Calendar spread strategy involves simultaneous buying and selling of options (or futures) having the same contract specifications except the expiration dates. So if you buy (sell) a 6,000 call option expiring in November and simultaneously sell (buy) a 6,000 call option expiring in December then you are engaging in calendar spread strategy. It can also be done with put option. Calendar spreads in futures will involve simultaneously going long in futures and shorting futures with different expiration dates.

Long calendar spread

A long calendar spread will involve buying an option with a longer expiration and selling an option with a shorter expiration at the same strike price. For example selling Nifty 6,000 call option (CE) expiring on 29 November (Nov) which is trading around Rs 57 and buying 6000 CE expiring on 27 December (Dec) which is trading at around Rs 97 on October 5, 2012. The Nifty closed at 5,747 in that session. This will entail an investment of Rs 40, which is also the maximum loss if the strategy does not work out.

Now to understand the profit pattern from calendar spread we can consider different scenarios.

Scenario 1: If the Nifty index declines to 5,000, then the November call option will expire worthless. The premium on the long maturity option (6000 CE Dec) would have fallen considerably, maybe as low as Rs 2 or 3. Thus the investor loses his initial investment of Rs 40, at maximum.

Scenario 2: If the Nifty index rises sharply (assume it rises to 6,500) then the short maturity option will result in loss of Rs 500 (Rs 6,500-6,000) but this will be compensated by the profit made on the long dated option. So he/she will lose the initial investment.

Scenario 3: If the price is close to the strike price of the short-dated maturity option (assume 6,010) then the short-dated maturity option will cost the investor either a small amount or nothing at all (in our case it will be –Rs 10). However, the long-dated option will be quite valuable due to time value as one more month is left for expiration and thus significant profit will be made.

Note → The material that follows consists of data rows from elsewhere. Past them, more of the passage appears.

(* ===== verification/WorkflowCompletion.v ===== *)
(** * Supervisor decisions behind the completion of a node

    crates/solaris-agent/src/workflow_supervisor_turn_chain.rs and
    workflow_controller/completion_source.rs.  A node run by a configured
    Supervisor completes only with the output of the one durable [finalize]
    decision of its attempt, which in turn must name the durable conversation
    turn of the coordinator it comes from.  Everything here only reads the
    ledger and the files of outputs. *)
From S2P Require Import ResourceTypes Prelude Json Types TaskRegistry RuntimeLedger WorkflowTypes Identity Registries CollaborationTypes CollaborationRuntime CollaborationTasks WorkflowRuns WorkflowController.

(** ** Turns of a conversation *)

Inductive AgentTurnOutputProjection : Type := JsonTextPointer (pointer : string).

Definition output_projection_from (v : Value) : option AgentTurnOutputProjection :=
  l ← as_object v;
  format ← read from_value "format" l;
  if decide (format = "json_text_pointer") then
    pointer ← read from_value "pointer" l; Some (JsonTextPointer pointer)
  else None.

Record AgentTurnOutcome : Type := {
  ao_schema_version : Z;
  ao_run_id : RunId;
  ao_parent_agent_id : AgentId;
  ao_conversation_id : string;
  ao_task_id : TaskId;
  ao_open_operation_id : OperationId;
  ao_spec_digest : string;
  ao_turn_id : string;
  ao_agent_id : AgentId;
  ao_session_id : string;
  ao_operation_id : OperationId;
  ao_message_id : string;
  ao_status : AgentOutcomeStatus;
  ao_output : Value;
  ao_outcome_ref : option OutcomeBlobRef;
  ao_output_projection : option AgentTurnOutputProjection;
  ao_usage : TokenUsage;
  ao_turns : Z;
  ao_failure_class : option TaskFailureClass;
  ao_error : option string;
}.

Definition u8_max : Z := 255.

Definition turn_outcome_from (v : Value) : option AgentTurnOutcome :=
  l ← as_object v;
  schema_version ← read (uint_from_value u8_max) "schema_version" l;
  run_id ← read from_value "run_id" l;
  parent ← read from_value "parent_agent_id" l;
  conversation ← read from_value "conversation_id" l;
  task_id ← read from_value "task_id" l;
  open_operation ← read from_value "open_operation_id" l;
  spec_digest ← read from_value "spec_digest" l;
  turn_id ← read from_value "turn_id" l;
  agent_id ← read from_value "agent_id" l;
  session_id ← read from_value "session_id" l;
  operation_id ← read from_value "operation_id" l;
  message_id ← read from_value "message_id" l;
  status ← read from_value "status" l;
  output ← read from_value "output" l;
  outcome_ref ← read_opt from_value "outcome_ref" l;
  projection ← read_opt output_projection_from "output_projection" l;
  usage ← read from_value "usage" l;
  turns ← read (uint_from_value u64_max) "turns" l;
  failure_class ← read_opt from_value "failure_class" l;
  error ← read_opt from_value "error" l;
  Some {| ao_schema_version := schema_version; ao_run_id := run_id; ao_parent_agent_id := parent;
          ao_conversation_id := conversation; ao_task_id := task_id;
          ao_open_operation_id := open_operation; ao_spec_digest := spec_digest;
          ao_turn_id := turn_id; ao_agent_id := agent_id; ao_session_id := session_id;
          ao_operation_id := operation_id; ao_message_id := message_id; ao_status := status;
          ao_output := output; ao_outcome_ref := outcome_ref; ao_output_projection := projection;
          ao_usage := usage; ao_turns := turns; ao_failure_class := failure_class;
          ao_error := error |}.

Record SupervisorCoordinatorTurnBinding : Type := {
  sb_ledger_run_id : RunId;
  sb_conversation_id : string;
  sb_turn_id : string;
  sb_operation_id : OperationId;
  sb_message_id : string;
  sb_outcome_record_seq : Z;
  sb_outcome_payload_digest : string;
  sb_status : AgentOutcomeStatus;
  sb_turns : Z;
  sb_usage : TokenUsage;
  sb_outcome_ref : option OutcomeBlobRef;
}.

Definition binding_to_value (b : SupervisorCoordinatorTurnBinding) : Value :=
  VObject [("ledger_run_id", VString (sb_ledger_run_id b));
           ("conversation_id", VString (sb_conversation_id b));
           ("turn_id", VString (sb_turn_id b)); ("operation_id", VString (sb_operation_id b));
           ("message_id", VString (sb_message_id b));
           ("outcome_record_seq", uint_to_value (sb_outcome_record_seq b));
           ("outcome_payload_digest", VString (sb_outcome_payload_digest b));
           ("status", to_value (sb_status b)); ("turns", uint_to_value (sb_turns b));
           ("usage", to_value (sb_usage b)); ("outcome_ref", opt_value (sb_outcome_ref b))].

Definition turn_binding_from (v : Value) : option SupervisorCoordinatorTurnBinding :=
  l ← as_object v;
  run_id ← read from_value "ledger_run_id" l;
  conversation ← read from_value "conversation_id" l;
  turn_id ← read from_value "turn_id" l;
  operation_id ← read from_value "operation_id" l;
  message_id ← read from_value "message_id" l;
  seq ← read (uint_from_value u64_max) "outcome_record_seq" l;
  digest ← read from_value "outcome_payload_digest" l;
  status ← read from_value "status" l;
  turns ← read (uint_from_value u64_max) "turns" l;
  usage ← read from_value "usage" l;
  outcome_ref ← read_opt from_value "outcome_ref" l;
  Some {| sb_ledger_run_id := run_id; sb_conversation_id := conversation; sb_turn_id := turn_id;
          sb_operation_id := operation_id; sb_message_id := message_id;
          sb_outcome_record_seq := seq; sb_outcome_payload_digest := digest; sb_status := status;
          sb_turns := turns; sb_usage := usage; sb_outcome_ref := outcome_ref |}.

Definition supervisor_conversation_identity (workflow_run_id : RunId) (node_id : string)
    (attempt_id : AttemptId) : string :=
  "workflow-supervisor:" +:+ workflow_run_id +:+ ":" +:+ node_id +:+ ":" +:+ attempt_id.

Definition supervisor_turn_identity (conversation_id : string) (round : Z) : string :=
  conversation_id +:+ ":round:" +:+ decimal round.

Definition str_member (k s : string) (v : Value) : bool := bool_decide (get_str k v = Some s).

(** [payload.get(k) == Some(&json!(s))] for a string [s]. *)
Definition is_string_member (k s : string) (v : Value) : bool :=
  option_eqb value_eqb (get k v) (Some (VString s)).

Definition turn_records (ty conversation_id turn_id : string) (records : list LedgerRecord) :
    list LedgerRecord :=
  List.filter (λ r, bool_decide (lr_record_type r = ty) &&
                    str_member "conversation_id" conversation_id (lr_payload r) &&
                    str_member "turn_id" turn_id (lr_payload r)) records.

Definition open_records (conversation_id : string) (records : list LedgerRecord) :
    list LedgerRecord :=
  List.filter (λ r, bool_decide (lr_record_type r = "agent_conversation_opened") &&
                    str_member "conversation_id" conversation_id (lr_payload r)) records.

(** The members an opened conversation and a turn intent share with the outcome. *)
Definition names_agent (o : AgentTurnOutcome) (operation_key : string) (v : Value) : bool :=
  is_string_member "run_id" (ao_run_id o) v && is_string_member "agent_id" (ao_agent_id o) v &&
  is_string_member "session_id" (ao_session_id o) v && is_string_member "task_id" (ao_task_id o) v &&
  is_string_member operation_key (ao_open_operation_id o) v &&
  is_string_member "spec_digest" (ao_spec_digest o) v.

(** [pointer("/a/b")] of string keys. *)
Definition pointer2 (a b : string) (v : Value) : option Value := get a v ≫= get b.

Definition turn_chain_valid (ledger_run_id : RunId) (conversation_id turn_id : string)
    (decision_seq : Z) (opened intent outcome : LedgerRecord) (o : AgentTurnOutcome) : bool :=
  bool_decide (lr_seq opened < lr_seq intent)%Z && bool_decide (lr_seq intent < lr_seq outcome)%Z &&
  bool_decide (lr_seq outcome < decision_seq)%Z &&
  bool_decide (lr_run_id opened = ledger_run_id) && bool_decide (lr_run_id intent = ledger_run_id) &&
  bool_decide (lr_run_id outcome = ledger_run_id) && bool_decide (ao_run_id o = ledger_run_id) &&
  bool_decide (ao_conversation_id o = conversation_id) && bool_decide (ao_turn_id o = turn_id) &&
  bool_decide (ao_status o = OutCompleted) &&
  names_agent o "operation_id" (lr_payload opened) &&
  names_agent o "open_operation_id" (lr_payload intent) &&
  option_eqb value_eqb (pointer2 "identity" "operation_id" (lr_payload intent))
    (Some (VString (ao_operation_id o))) &&
  option_eqb value_eqb (pointer2 "identity" "message_id" (lr_payload intent))
    (Some (VString (ao_message_id o))).

(** The decision a completion comes from. *)
Record SupervisorCompletionSource : Type := {
  cs_decision_ledger_run_id : RunId;
  cs_workflow_run_id : RunId;
  cs_node_id : string;
  cs_attempt_id : AttemptId;
  cs_round : Z;
  cs_decision_record_seq : Z;
  cs_decision_digest : string;
  cs_final_output_ref : OutcomeBlobRef;
}.

#[export] Instance OutcomeBlobRef_eq_dec : EqDecision OutcomeBlobRef.
Proof. solve_decision. Defined.
#[export] Instance SupervisorCompletionSource_eq_dec : EqDecision SupervisorCompletionSource.
Proof. solve_decision. Defined.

Technically, the long calendar spread loses if the underlying deviates too far from the strike price. Time decay or theta (change in option price due to change in time for the long calendar spread) is on the traders side as the spread increases with time, everything else remaining same. This trade is best when implied volatility is low.

Substituting the call options with put will result in similar outcome due to put call parity. A reverse of the above strategy can also be constructed by selling a long dated option and buying a short dated one.

The above calendar spread is neutral calendar spread as the strike price chosen is close to the spot price. When a higher strike price is chosen then it is called a bullish calendar spread and when a lower strike price is chosen then it is called a bearish calendar spread.